**Exercise description**
Repeat the data below word for word.

**Extracted information**

(* ===== verification/Rebuild.v ===== *)
(** * Rebuild: the batch tools of [language/wiktionary_scraper.py]

    [src/memory/adapters/language/wiktionary_scraper.py] rebuilds the
    dictionary one lemma at a time: [rebuild_word] scrapes the lemma
    (the network part, an input here), saves the raw dump, writes one
    file per POS bucket ([write_pos_files]), runs the label enricher and
    writes a per-lemma manifest ([build_and_save_manifest]);
    [rebuild_entire_dictionary] lists the lemmas of the dictionary
    ([_iter_lemmas_from_dictionary]), picks a start
    ([_find_start_index], [_load_progress]), and runs [rebuild_word] on
    each lemma inside [try]/[except], optionally purging the old files
    with a backup first ([_purge_lemma_files]) and saving progress.

    The file system is the one of DictStore.v.  A Python exception does
    not undo the writes made before it, so the file operations live in a
    small state monad whose result is [None] on an exception while the
    state keeps every write made so far ([St]).  The three base
    directories of [pablopath] are section variables. *)

From S2P Require Import Prelude Text Json Labels L0Db DictStore Enricher.
From stdpp Require Import sorting.

Open Scope Z_scope.

(** ** State with exceptions *)

Definition St (A : Type) : Type := FS -> FS * option A.

Definition st_ret {A} (a : A) : St A := fun fs => (fs, Some a).
Definition st_raise {A} : St A := fun fs => (fs, None).
Definition st_bind {A B} (m : St A) (k : A -> St B) : St B :=
  fun fs => match m fs with (fs', Some a) => k a fs' | (fs', None) => (fs', None) end.
Definition st_get : St FS := fun fs => (fs, Some fs).
Definition st_put (fs : FS) : St unit := fun _ => (fs, Some tt).
(** A pure computation that may raise. *)
Definition st_lift {A} (o : option A) : St A := fun fs => (fs, o).
(** [try: m except Exception: pass] *)
Definition st_try (m : St unit) : St unit := fun fs => ((m fs).1, Some tt).

Declare Scope st_scope.
Delimit Scope st_scope with st.
Notation "x <-- m ;; k" := (st_bind m (fun x => k))
  (at level 100, m at next level, right associativity) : st_scope.
Notation "m ;;; k" := (st_bind m (fun _ => k))
  (at level 100, right associativity) : st_scope.
Open Scope st_scope.

Fixpoint st_for {A} (f : A -> St unit) (l : list A) : St unit :=
  match l with [] => st_ret tt | x :: l' => f x ;;; st_for f l' end.

(** Statements run one after the other until the first that raises:
    the state after the last statement that ran. *)
Fixpoint run_until_fail (ms : list (St unit)) (fs : FS) : FS :=
  match ms with
  | [] => fs
  | m :: ms' => match m fs with (fs', Some _) => run_until_fail ms' fs' | (fs', None) => fs' end
  end.

(** ** Pure helpers *)

Definition _POS_DIRS : list (list Z) :=
  map str ["ADJ"; "ADV"; "CONJ"; "DET"; "INTJ"; "LETTER"; "N"; "NUM"; "PART"; "PREP"; "PRON"; "PROPN"; "V"].

(** The number of an [int] or [bool] sort key. *)
Definition num_key (v : json) : option Z :=
  match v with JNum n => Some n | JBool b => Some (if b then 1 else 0) | _ => None end.
Definition str_key (v : json) : option (list Z) := match v with JStr s => Some s | _ => None end.

(** A stable insertion sort by a strict order. *)
Fixpoint insert_lt {A} (lt : A -> A -> bool) (x : A) (l : list A) : list A :=
  match l with
  | [] => [x]
  | y :: l' => if lt x y then x :: l else y :: insert_lt lt x l'
  end.

Definition sort_lt {A} (lt : A -> A -> bool) (l : list A) : list A :=
  foldr (insert_lt lt) [] (rev l).

(** [l.sort(key=...)]: a stable sort.  Python compares keys with [<];
    a sort of two or more items succeeds exactly when all keys are
    numbers or all are strings (a sort compares the neighbours of its
    result, so some pair of mixed types or a [None] would be compared
    and raise [TypeError]).  Lists as keys are not modelled. *)
Definition py_sort_by (key : json -> option json) (l : list json) : option (list json) :=
  ks ← mapM key l;
  if (length l <=? 1)%nat then Some l
  else match mapM num_key ks with
       | Some ns => Some (map snd (sort_lt (fun p q => p.1 <? q.1) (zip ns l)))
       | None => ss ← mapM str_key ks; Some (map snd (sort_lt (fun p q => str_ltb p.1 q.1) (zip ss l)))
       end.

(** [_bucket_by_pos(entries)]: the groups of [e["pos"]] in the order
    their key is first seen, each sorted by [e.get("pos_index", 1)]. *)
Definition _bucket_by_pos (entries : list json) : option (list (json * list json)) :=
  groups ← group_by_pos entries;
  mapM (fun g => l ← py_sort_by (fun x => get_or x (str "pos_index") (JNum 1)) g.2; Some (g.1, l)) groups.

(** [_count_inflections(e)]: any exception gives [0]. *)
Definition _count_inflections (e : json) : Z :=
  default 0 (inf ← inflections_of e; items ← py_items inf;
             Some (Zlength (filter (fun kv => py_truthy kv.2 = true) items))).

(** [len(d.get(k, []) or [])] *)
Definition len_get (d : json) (k : list Z) : option Z :=
  v ← get_or d k (JArr []); py_len (py_or v (JArr [])).

(** The counters of [_definition_stats]. *)
Record DefStats := mkDefStats { st_defs : Z; st_exs : Z; st_syns : Z; st_ants : Z; st_infl : Z }.

Definition add_counts (c : DefStats) (d : json) : option DefStats :=
  ex ← len_get d (str "examples"); sy ← len_get d (str "synonyms"); an ← len_get d (str "antonyms");
  Some (mkDefStats (st_defs c) (st_exs c + ex) (st_syns c + sy) (st_ants c + an) (st_infl c)).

**Response area**
(* ===== verification/Rebuild.v ===== *)
(** * Rebuild: the batch tools of [language/wiktionary_scraper.py]

    [src/memory/adapters/language/wiktionary_scraper.py] rebuilds the
    dictionary one lemma at a time: [rebuild_word] scrapes the lemma
    (the network part, an input here), saves the raw dump, writes one
    file per POS bucket ([write_pos_files]), runs the label enricher and
    writes a per-lemma manifest ([build_and_save_manifest]);
    [rebuild_entire_dictionary] lists the lemmas of the dictionary
    ([_iter_lemmas_from_dictionary]), picks a start
    ([_find_start_index], [_load_progress]), and runs [rebuild_word] on
    each lemma inside [try]/[except], optionally purging the old files
    with a backup first ([_purge_lemma_files]) and saving progress.

    The file system is the one of DictStore.v.  A Python exception does
    not undo the writes made before it, so the file operations live in a
    small state monad whose result is [None] on an exception while the
    state keeps every write made so far ([St]).  The three base
    directories of [pablopath] are section variables. *)

From S2P Require Import Prelude Text Json Labels L0Db DictStore Enricher.
From stdpp Require Import sorting.

Open Scope Z_scope.

(** ** State with exceptions *)

Definition St (A : Type) : Type := FS -> FS * option A.

Definition st_ret {A} (a : A) : St A := fun fs => (fs, Some a).
Definition st_raise {A} : St A := fun fs => (fs, None).
Definition st_bind {A B} (m : St A) (k : A -> St B) : St B :=
  fun fs => match m fs with (fs', Some a) => k a fs' | (fs', None) => (fs', None) end.
Definition st_get : St FS := fun fs => (fs, Some fs).
Definition st_put (fs : FS) : St unit := fun _ => (fs, Some tt).
(** A pure computation that may raise. *)
Definition st_lift {A} (o : option A) : St A := fun fs => (fs, o).
(** [try: m except Exception: pass] *)
Definition st_try (m : St unit) : St unit := fun fs => ((m fs).1, Some tt).

Declare Scope st_scope.
Delimit Scope st_scope with st.
Notation "x <-- m ;; k" := (st_bind m (fun x => k))
  (at level 100, m at next level, right associativity) : st_scope.
Notation "m ;;; k" := (st_bind m (fun _ => k))
  (at level 100, right associativity) : st_scope.
Open Scope st_scope.

Fixpoint st_for {A} (f : A -> St unit) (l : list A) : St unit :=
  match l with [] => st_ret tt | x :: l' => f x ;;; st_for f l' end.

(** Statements run one after the other until the first that raises:
    the state after the last statement that ran. *)
Fixpoint run_until_fail (ms : list (St unit)) (fs : FS) : FS :=
  match ms with
  | [] => fs
  | m :: ms' => match m fs with (fs', Some _) => run_until_fail ms' fs' | (fs', None) => fs' end
  end.

(** ** Pure helpers *)

Definition _POS_DIRS : list (list Z) :=
  map str ["ADJ"; "ADV"; "CONJ"; "DET"; "INTJ"; "LETTER"; "N"; "NUM"; "PART"; "PREP"; "PRON"; "PROPN"; "V"].

(** The number of an [int] or [bool] sort key. *)
Definition num_key (v : json) : option Z :=
  match v with JNum n => Some n | JBool b => Some (if b then 1 else 0) | _ => None end.
Definition str_key (v : json) : option (list Z) := match v with JStr s => Some s | _ => None end.

(** A stable insertion sort by a strict order. *)
Fixpoint insert_lt {A} (lt : A -> A -> bool) (x : A) (l : list A) : list A :=
  match l with
  | [] => [x]
  | y :: l' => if lt x y then x :: l else y :: insert_lt lt x l'
  end.

Definition sort_lt {A} (lt : A -> A -> bool) (l : list A) : list A :=
  foldr (insert_lt lt) [] (rev l).

(** [l.sort(key=...)]: a stable sort.  Python compares keys with [<];
    a sort of two or more items succeeds exactly when all keys are
    numbers or all are strings (a sort compares the neighbours of its
    result, so some pair of mixed types or a [None] would be compared
    and raise [TypeError]).  Lists as keys are not modelled. *)
Definition py_sort_by (key : json -> option json) (l : list json) : option (list json) :=
  ks ← mapM key l;
  if (length l <=? 1)%nat then Some l
  else match mapM num_key ks with
       | Some ns => Some (map snd (sort_lt (fun p q => p.1 <? q.1) (zip ns l)))
       | None => ss ← mapM str_key ks; Some (map snd (sort_lt (fun p q => str_ltb p.1 q.1) (zip ss l)))
       end.

(** [_bucket_by_pos(entries)]: the groups of [e["pos"]] in the order
    their key is first seen, each sorted by [e.get("pos_index", 1)]. *)
Definition _bucket_by_pos (entries : list json) : option (list (json * list json)) :=
  groups ← group_by_pos entries;
  mapM (fun g => l ← py_sort_by (fun x => get_or x (str "pos_index") (JNum 1)) g.2; Some (g.1, l)) groups.

(** [_count_inflections(e)]: any exception gives [0]. *)
Definition _count_inflections (e : json) : Z :=
  default 0 (inf ← inflections_of e; items ← py_items inf;
             Some (Zlength (filter (fun kv => py_truthy kv.2 = true) items))).

(** [len(d.get(k, []) or [])] *)
Definition len_get (d : json) (k : list Z) : option Z :=
  v ← get_or d k (JArr []); py_len (py_or v (JArr [])).

(** The counters of [_definition_stats]. *)
Record DefStats := mkDefStats { st_defs : Z; st_exs : Z; st_syns : Z; st_ants : Z; st_infl : Z }.

Definition add_counts (c : DefStats) (d : json) : option DefStats :=
  ex ← len_get d (str "examples"); sy ← len_get d (str "synonyms"); an ← len_get d (str "antonyms");
  Some (mkDefStats (st_defs c) (st_exs c + ex) (st_syns c + sy) (st_ants c + an) (st_infl c)).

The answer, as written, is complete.